6/7 – Economist – Nanosats are go! / Small satellites: Taking advantage of smartphones and other consumer technologies, tiny satellites are changing the space business – CubeSats measure 10cm on a side – a cube about 4” x 4” x 4”. With rapid advances in cell phone technology, you can put a lot of stuff inside a box that size. A lot of CubeSats can go up on one launch.
Article says in the next five years around 1,000 cubesats will likely be launched. One can be put in space for a fraction of the cost of a full-sized satellite. Part of that is the tradeoffs. CubeSats won’t last as long since they don’t have propulsion to maintain orbit. They are built in “clean enough rooms” instead of sterile “clean rooms.”
Another factor dropping price is advances in consumer electronics. Consider the tech available just by putting an off-the-shelf cell phone inside a CubeSat:
A typical phone is now likely to contain an accelerometer to measure how fast it is moving, a magnetometer to detect magnetic fields and provide a compass reading, a GPS receiver to pick up satellite data, multiple radios, a gyroscope to measure its position, a barometer to detect pressure, two cameras and much more.
Prices for launching one CubeSat are reportedly in the range of $100,000, which unlike full-sized sats, puts them in range of colleges and startup companies.
Publishing, Not everything is peachy-keen wonderful as this brand new world of..
6-6 – Poynter – More than 40,000 magazine jobs vanished in the last decade – Graph of employment by magazines shows slight drop from ’03 to ’08, down from around 150K to about 140K. Then sharp drop in ’09 and continued drop through ’13. Down from 140K in ’08 to about 105K in ’13.

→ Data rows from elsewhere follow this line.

(* ===== verification/PartitionStoreFacts.v ===== *)
(** The partition store keeps its recency index exact and never trips its
    assertions; what it does to the limiters is stated through an invariant of
    theirs. *)
From stdpp Require Import base list gmap strings sorting.
From Stdlib Require Import ZArith Lia.
From S2P Require Import Prelude Utf8 RequestId JsonRpc RateLimit.

(** The recency index lists exactly the partitions, each with its time. *)
Definition store_ok {L} (p : PartitionStore L) : Prop :=
  ∀ t k, (t, k) ∈ recency p ↔ ∃ e, entries p !! k = Some e ∧ last_seen e = t.

Definition set_ticks {L} (n : nat) (s : Shared L) : Shared L :=
  {| limiters := limiters s; overflow_limiter := overflow_limiter s;
     global_limiter := global_limiter s; ticks := n |}.

(** [s'] is [s] but for its partition store and a later clock. *)
Definition store_only {L} (s s' : Shared L) : Prop :=
  overflow_limiter s' = overflow_limiter s ∧ global_limiter s' = global_limiter s ∧
  (ticks s ≤ ticks s')%nat.

#[export] Instance store_only_preorder {L} : PreOrder (@store_only L).
Proof. split; [by intros s|]. intros a b c (? & ? & ?) (? & ? & ?). split_and!; [congruence..|lia]. Qed.

Definition store_dom {L} (s : Shared L) : gset Sha256Digest := dom (entries (limiters s)).

(** ** Order *)

Lemma bytes_leb_total a b : bytes_leb a b = true ∨ bytes_leb b a = true.
Proof.
  revert b. induction a as [|x a IH]; intros [|y b]; simpl; auto.
  destruct (Z.ltb_spec x y); [auto|]. destruct (Z.ltb_spec y x); [auto|].
  assert (x = y) as -> by lia. rewrite Z.eqb_refl. simpl. destruct (IH b) as [->| ->]; auto.
Qed.

Lemma bytes_leb_trans a b c : bytes_leb a b = true → bytes_leb b c = true → bytes_leb a c = true.
Proof.
  revert b c. induction a as [|x a IH]; intros [|y b] [|z c]; simpl; try done.
  rewrite !orb_true_iff, !andb_true_iff, !Z.ltb_lt, !Z.eqb_eq.
  intros [?|[-> ?]] [?|[-> ?]]; try (left; lia). right. eauto.
Qed.

#[export] Instance recency_le_total : Total recency_le.
Proof.
  intros [t a] [u b]. unfold recency_le, recency_leb. simpl.
  rewrite !orb_true_iff, !andb_true_iff, !Z.ltb_lt, !Z.eqb_eq. pose proof (bytes_leb_total a b).
  destruct (Z.lt_trichotomy t u) as [|[|]]; naive_solver.
Qed.

#[export] Instance recency_le_trans : Transitive recency_le.
Proof.
  intros [t a] [u b] [v c]. unfold recency_le, recency_leb. simpl.
  rewrite !orb_true_iff, !andb_true_iff, !Z.ltb_lt, !Z.eqb_eq. pose proof (bytes_leb_trans a b c).
  intros [?|[-> ?]] [?|[-> ?]]; try (left; lia). right. auto.
Qed.

Lemma elem_of_recency_order x s : x ∈ recency_order s ↔ x ∈ s.
Proof. unfold recency_order. rewrite merge_sort_Permutation. apply elem_of_elements. Qed.

Lemma recency_order_sorted s : StronglySorted (λ a b, a.1 <= b.1) (recency_order s).
Proof.
  assert (Hs : StronglySorted recency_le (recency_order s)) by apply (StronglySorted_merge_sort recency_le).
  induction Hs as [|x l Hl IH Hx]; constructor; [done|]. eapply Forall_impl; [exact Hx|].
  intros y. unfold recency_le, recency_leb. rewrite orb_true_iff, andb_true_iff, Z.ltb_lt, Z.eqb_eq. lia.
Qed.

Lemma recency_order_NoDup s : NoDup (recency_order s).
Proof. unfold recency_order. rewrite merge_sort_Permutation. apply NoDup_elements. Qed.

(** ** Updates of one entry *)

Lemma store_ok_new {L} : store_ok (@PartitionStore_new L).
Proof. intros t k. simpl. split; [set_solver|]. intros (e & He & _). by rewrite lookup_empty in He. Qed.

(** An entry moves in the index when its time changes. *)
Lemma store_ok_touch {L} (p : PartitionStore L) k e l t :
  store_ok p → entries p !! k = Some e →
  store_ok {| entries := <[k := {| limiter := l; last_seen := t |}]> (entries p);
              recency := {[(t, k)]} ∪ (recency p ∖ {[(last_seen e, k)]}) |}.
Proof.
  intros Hok He u k'. simpl. rewrite elem_of_union, elem_of_difference, !elem_of_singleton, (Hok u k').
  destruct (decide (k' = k)) as [->|Hne].
  - rewrite lookup_insert_eq. naive_solver.
  - rewrite lookup_insert_ne by done. naive_solver.
Qed.

Lemma store_ok_same_time {L} (p : PartitionStore L) k e l :
  store_ok p → entries p !! k = Some e →
  store_ok {| entries := <[k := {| limiter := l; last_seen := last_seen e |}]> (entries p);
              recency := recency p |}.
Proof.
  intros Hok He u k'. simpl. rewrite (Hok u k'). destruct (decide (k' = k)) as [->|Hne].
  - rewrite lookup_insert_eq. naive_solver.
  - by rewrite lookup_insert_ne.
Qed.

Lemma store_ok_insert {L} (p : PartitionStore L) k l t :
  store_ok p → entries p !! k = None →
  store_ok {| entries := <[k := {| limiter := l; last_seen := t |}]> (entries p);
              recency := {[(t, k)]} ∪ recency p |}.
Proof.
  intros Hok He u k'. simpl. rewrite elem_of_union, elem_of_singleton, (Hok u k').
  destruct (decide (k' = k)) as [->|Hne].
  - rewrite lookup_insert_eq. naive_solver.
  - rewrite lookup_insert_ne by done. naive_solver.
Qed.

Lemma store_ok_delete {L} (p : PartitionStore L) k e :
  store_ok p → entries p !! k = Some e →
  store_ok {| entries := delete k (entries p); recency := recency p ∖ {[(last_seen e, k)]} |}.
Proof.
  intros Hok He u k'. simpl. rewrite elem_of_difference, elem_of_singleton, (Hok u k').
  destruct (decide (k' = k)) as [->|Hne].
  - rewrite lookup_delete_eq. naive_solver.
  - rewrite lookup_delete_ne by done. naive_solver.
Qed.

Section operations.
Context `{Clock} {L E : Type}.
Implicit Types s : Shared L.

(** An invariant of the limiter of a key at a clock, and what it means that one
    was reset. *)
Context (P : Sha256Digest → L → nat → Prop) (R : Sha256Digest → nat → Prop).
Context (P_mono : ∀ k l n n', P k l n → (n ≤ n')%nat → P k l n').
Context (R_mono : ∀ k n n', R k n → (n ≤ n')%nat → R k n').

Definition limiters_ok s : Prop :=
  ∀ k e, entries (limiters s) !! k = Some e → P k (limiter e) (ticks s).

Lemma limiters_ok_ticks s n : limiters_ok s → (ticks s ≤ n)%nat → limiters_ok (set_ticks n s).
Proof. intros Hs Hn k e He. eapply P_mono; [by apply Hs|done]. Qed.

Lemma limiters_ok_insert s n k l t r :
  limiters_ok s → (ticks s ≤ n)%nat → P k l n →
  limiters_ok (set_ticks n (set_limiters {| entries :=
    <[k := {| limiter := l; last_seen := t |}]> (entries (limiters s)); recency := r |} s)).
Proof.
  intros Hs Hn Hl k' e. simpl. destruct (decide (k' = k)) as [->|Hne].
  - rewrite lookup_insert_eq. intros [= <-]. done.
  - rewrite lookup_insert_ne by done. intros He. eapply P_mono; [by apply Hs|done].
Qed.

(** [use_existing_at] on a partition that exists, where the operation only
    reads the clock. *)
Lemma use_existing_at_spec {T} key t (op : L → M (Shared L) E (T * L)) s e x l n :
  store_ok (limiters s) → entries (limiters s) !! key = Some e →
  op (limiter e) s = (Ok (x, l), set_ticks n s) →
  let t' := Z.max t (last_seen e) in
  use_existing_at key t op s =
    (Ok (Some x), set_ticks n (set_limiters
      {| entries := <[key := {| limiter := l; last_seen := t' |}]> (entries (limiters s));
         recency := {[(t', key)]} ∪ (recency (limiters s) ∖ {[(last_seen e, key)]}) |} s)).
Proof.
  intros Hok He Hop t'. unfold use_existing_at, bind at 1, get. rewrite He.
  rewrite (bind_ok _ _ _ _ _ Hop). unfold bind, modify_entries, modify, recency_remove, recency_insert.
  simpl. rewrite (bool_decide_true (_ ∈ recency _)) by (apply Hok; eauto).
  rewrite (bool_decide_true (_ ∉ _)); [done|].
  rewrite elem_of_difference, elem_of_singleton. intros [(e' & He' & Ht)%Hok Hne].
  rewrite He in He'. injection He' as <-. apply Hne. by f_equal.
Qed.

Lemma use_existing_at_None {T} key t (op : L → M (Shared L) E (T * L)) s :
  entries (limiters s) !! key = None → use_existing_at key t op s = (Ok None, s).
Proof. intros He. unfold use_existing_at, bind, get. by rewrite He. Qed.

Lemma insert_at_spec key l t s :
  store_ok (limiters s) → entries (limiters s) !! key = None →
  insert_at (E := E) key l t s =
    (Ok tt, set_limiters {| entries := <[key := {| limiter := l; last_seen := t |}]> (entries (limiters s));
                            recency := {[(t, key)]} ∪ recency (limiters s) |} s).
Proof.
  intros Hok He. unfold insert_at, bind, get, modify_entries, modify, recency_insert, debug_assert. simpl.
  rewrite He, (bool_decide_true (None = None)) by done. simpl.
  rewrite (bool_decide_true (_ ∉ _)); [done|]. rewrite (Hok t key). naive_solver.
Qed.

(** ** Reclamation *)

(** [N k n]: the limiter of [k] was found not reset at clock [n]. *)
Context (N : Sha256Digest → nat → Prop).

Definition refused (t idle_ttl : Z) (s s' : Shared L) (x : Z * Sha256Digest) : Prop :=
  x.1 + idle_ttl <= t → ∃ n, (ticks s ≤ n ≤ ticks s')%nat ∧ N x.2 n.

(** What a test of one limiter does. *)
Definition tests_reset (is_reset : L → M (Shared L) E (bool * L)) : Prop :=
  ∀ k l s, P k l (ticks s) →
    ∃ b l' n, is_reset l s = (Ok (b, l'), set_ticks n s) ∧ (ticks s ≤ n)%nat ∧ P k l' n ∧
      if b : bool then R k n else ∃ m, (ticks s ≤ m ≤ n)%nat ∧ N k m.

(** The partitions stay, their limiters keep the invariant. *)
Definition same_partitions s s' : Prop :=
  store_only s s' ∧ store_ok (limiters s') ∧ limiters_ok s' ∧
  recency (limiters s') = recency (limiters s) ∧ store_dom s' = store_dom s.

Lemma same_partitions_tested s k e l n :
  store_ok (limiters s) → limiters_ok s → entries (limiters s) !! k = Some e →
  (ticks s ≤ n)%nat → P k l n →
  same_partitions s (set_ticks n (set_limiters {| entries :=
    <[k := {| limiter := l; last_seen := last_seen e |}]> (entries (limiters s));
    recency := recency (limiters s) |} s)).
Proof.
  intros Hok Hl He Hn HP. split_and!; [by split_and!|by apply store_ok_same_time|
    by apply limiters_ok_insert|done|].
  unfold store_dom. simpl. apply set_eq. intros k'. rewrite dom_insert, elem_of_union, elem_of_singleton.
  split; [|by right]. intros [->|]; [|done]. by apply elem_of_dom_2 in He.
Qed.

Lemma same_partitions_trans a b c : same_partitions a b → same_partitions b c → same_partitions a c.
Proof. intros (? & _ & _ & ? & ?) (? & ? & ? & ? & ?). split_and!; [by etrans|done|done|congruence..]. Qed.

Lemma refused_mono t ttl s s1 s2 s' x :
  refused t ttl s1 s2 x → (ticks s ≤ ticks s1)%nat → (ticks s2 ≤ ticks s')%nat → refused t ttl s s' x.
Proof. intros Hr H1 H2 Hx. destruct (Hr Hx) as (n & Hn & HN). exists n. split; [lia|done]. Qed.

Lemma reclaim_candidate_spec t ttl is_reset index s :
  tests_reset is_reset → 0 <= ttl → store_ok (limiters s) → limiters_ok s →
  StronglySorted (λ a b, a.1 <= b.1) index → (∀ x, x ∈ index → x ∈ recency (limiters s)) →
  ∃ c s', reclaim_candidate t ttl is_reset index s = (Ok c, s') ∧ same_partitions s s' ∧
    match c with
    | Some x => x ∈ index ∧ x.1 + ttl <= t ∧ R x.2 (ticks s') ∧
        (∀ y, y ∈ index → y.1 < x.1 → refused t ttl s s' y)
    | None => ∀ y, y ∈ index → refused t ttl s s' y
    end.
Proof.
  intros Htest Httl. revert s. induction index as [|[u k] index IH]; intros s Hok Hl Hsort Hin; cbn [reclaim_candidate].
  { exists None, s. split_and!; try done. by intros y ?%elem_of_nil. }
  apply StronglySorted_inv in Hsort as [Hsort Hle].
  assert (Hskip : t < u + ttl → ∀ y, y ∈ (u, k) :: index → refused t ttl s s y).
  { intros Hu y Hy Hidle. exfalso. apply elem_of_cons in Hy as [->|Hy]; simpl in *; [lia|].
    rewrite Forall_forall in Hle. specialize (Hle y Hy). simpl in Hle. lia. }
  unfold checked_duration_since. destruct (Z.leb_spec u t); cycle 1.
  { exists None, s. split_and!; try done. apply Hskip. lia. }
  destruct (Z.ltb_spec (t - u) ttl); [exists None, s; split_and!; try done; apply Hskip; lia|].
  destruct (proj1 (Hok u k) (Hin _ ltac:(by left))) as (e & He & Hseen).
  unfold bind at 1, get. rewrite He.
  destruct (Htest k (limiter e) s (Hl k e He)) as (b & l & n & Hrun & Hn & HP & Hb).
  rewrite (bind_ok _ _ _ _ _ Hrun). unfold bind at 1, modify_entries, modify.
  pose proof (same_partitions_tested s k e l n Hok Hl He Hn HP) as Hsame.
  cbn [fst snd]. set (s1 := set_ticks n _) in Hsame. change (set_limiters _ _) with s1.
  destruct b.
  - exists (Some (u, k)), s1. split_and!; try done; [by left|simpl; lia|].
    intros y Hy Hlt. apply elem_of_cons in Hy as [->|Hy]; simpl in *; [lia|].
    rewrite Forall_forall in Hle. specialize (Hle y Hy). simpl in Hle. lia.
  - pose proof Hsame as (Honly & Hok1 & Hl1 & Hrec & _).
    destruct (IH s1 Hok1 Hl1 Hsort) as (c & s' & Hrun' & Hsame' & Hc).
    { intros x Hx. rewrite Hrec. apply Hin. by right. }
    pose proof Hsame' as ((_ & _ & Hticks) & _).
    assert (Hnow : refused t ttl s s' (u, k)).
    { intros _. destruct Hb as (m & Hm & HN). exists m. split; [simpl in Hticks; lia|done]. }
    exists c, s'. split; [done|]. split; [by eapply same_partitions_trans|].
    destruct c as [x|].
    + destruct Hc as (Hx & Hidle & HR & Hold). split_and!; try done; [by right|].
      intros y Hy Hlt. apply elem_of_cons in Hy as [->|Hy]; [done|].
      eapply refused_mono; [by apply Hold|done|done].
    + intros y Hy. apply elem_of_cons in Hy as [->|Hy]; [done|].
      eapply refused_mono; [by apply Hc|done|done].
Qed.

(** The whole reclamation: either it frees the least recently seen partition
    that is idle and reset, or none is. *)
Lemma reclaim_oldest_if_spec t ttl is_reset s :
  tests_reset is_reset → 0 <= ttl → store_ok (limiters s) → limiters_ok s →
  ∃ b s', reclaim_oldest_if t ttl is_reset s = (Ok b, s') ∧
    store_only s s' ∧ store_ok (limiters s') ∧ limiters_ok s' ∧
    if b : bool then
      ∃ u k, (u, k) ∈ recency (limiters s) ∧ u + ttl <= t ∧ R k (ticks s') ∧
        store_dom s' = store_dom s ∖ {[k]} ∧
        (∀ y, y ∈ recency (limiters s) → y.1 < u → refused t ttl s s' y)
    else store_dom s' = store_dom s ∧ ∀ y, y ∈ recency (limiters s) → refused t ttl s s' y.
Proof.
  intros Htest Httl Hok Hl. unfold reclaim_oldest_if, bind at 1, get.
  destruct (reclaim_candidate_spec t ttl is_reset (recency_order (recency (limiters s))) s)
    as (c & s1 & Hrun & (Honly & Hok1 & Hl1 & Hrec & Hdom) & Hc); try done.
  { apply recency_order_sorted. }
  { intros x. by rewrite elem_of_recency_order. }
  rewrite (bind_ok _ _ _ _ _ Hrun). destruct c as [[u k]|]; cycle 1.
  { exists false, s1. split_and!; try done. intros y Hy. apply Hc. by rewrite elem_of_recency_order. }
  destruct Hc as (Hx & Hidle & HR & Hold). rewrite elem_of_recency_order in Hx.
  assert (Hx1 : (u, k) ∈ recency (limiters s1)) by (by rewrite Hrec).
  destruct (proj1 (Hok1 u k) Hx1) as (e & He & <-).
  unfold bind, recency_remove, get, modify_entries, modify, debug_assert, ret. simpl.
  rewrite (bool_decide_true (_ ∈ _)), He, (bool_decide_true (is_Some _)) by (done || by eexists).
  eexists true, _. split; [done|]. simpl. split_and!.
  - by destruct Honly as (? & ? & ?).
  - by apply store_ok_delete.
  - intros k' e'. simpl. intros [_ He']%lookup_delete_Some. by apply Hl1.
  - exists (last_seen e), k. split_and!; try done.
    + unfold store_dom in *. simpl. by rewrite dom_delete_L, Hdom.
    + intros y Hy Hlt. apply Hold; [by rewrite elem_of_recency_order|done].
Qed.
End operations.

(** ** Partition keys *)

Lemma settled_sha256 sha256 input max : settled (sha256_bounded sha256 input max).
Proof. unfold sha256_bounded. by case_goal_if. Qed.

Lemma settled_partition_key {Value} sha256 extractor (request : JsonRpcRequest Value) :
  settled (request_partition_key sha256 extractor request).
Proof.
  unfold request_partition_key. apply settled_obind.
  - unfold client_partition_key, default_client_partition. case_match; apply settled_map_err, settled_sha256.
  - intros client _. unfold rate_limit_method_partition. case_goal_if; [done|].
    apply settled_obind; [by case_goal_if|]. intros len _. apply settled_map_err, settled_sha256.
Qed.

Drop from ’03 to ’14 is 41,500.
6/19 – Tony Horwitz at New York Times – I Was Digital Best Seller! – Author of Confederates in the Attic, a book I heartily recommend, took a plunge into the exciting world of digital publishing. The first company, which promised a $15K stipend and $5k travel costs, folded in the middle of the night. The disappeared before he got paid more than the travel advance. A second company disappeared into the ether, taking his online book with it. He actually got paid $2k for that. Well, the book reappeared and currently sits at #17,665 in the Kindle store best seller list. Not quite the journey he expected, although he did eventually get the $15k promised. So, that’s $22K and a book sitting okay on the Amazon list. Maybe not so bad. A painful journey, but turned out okay.
Working out the bugs in this brand new world is painful today for all involved and will be painful tomorrow.
In the meantime, the least poorly performing of my published books sits at 965,900th best seller in the Kindle Store. But, I’m not even trying to make a living at writing. I am a published author.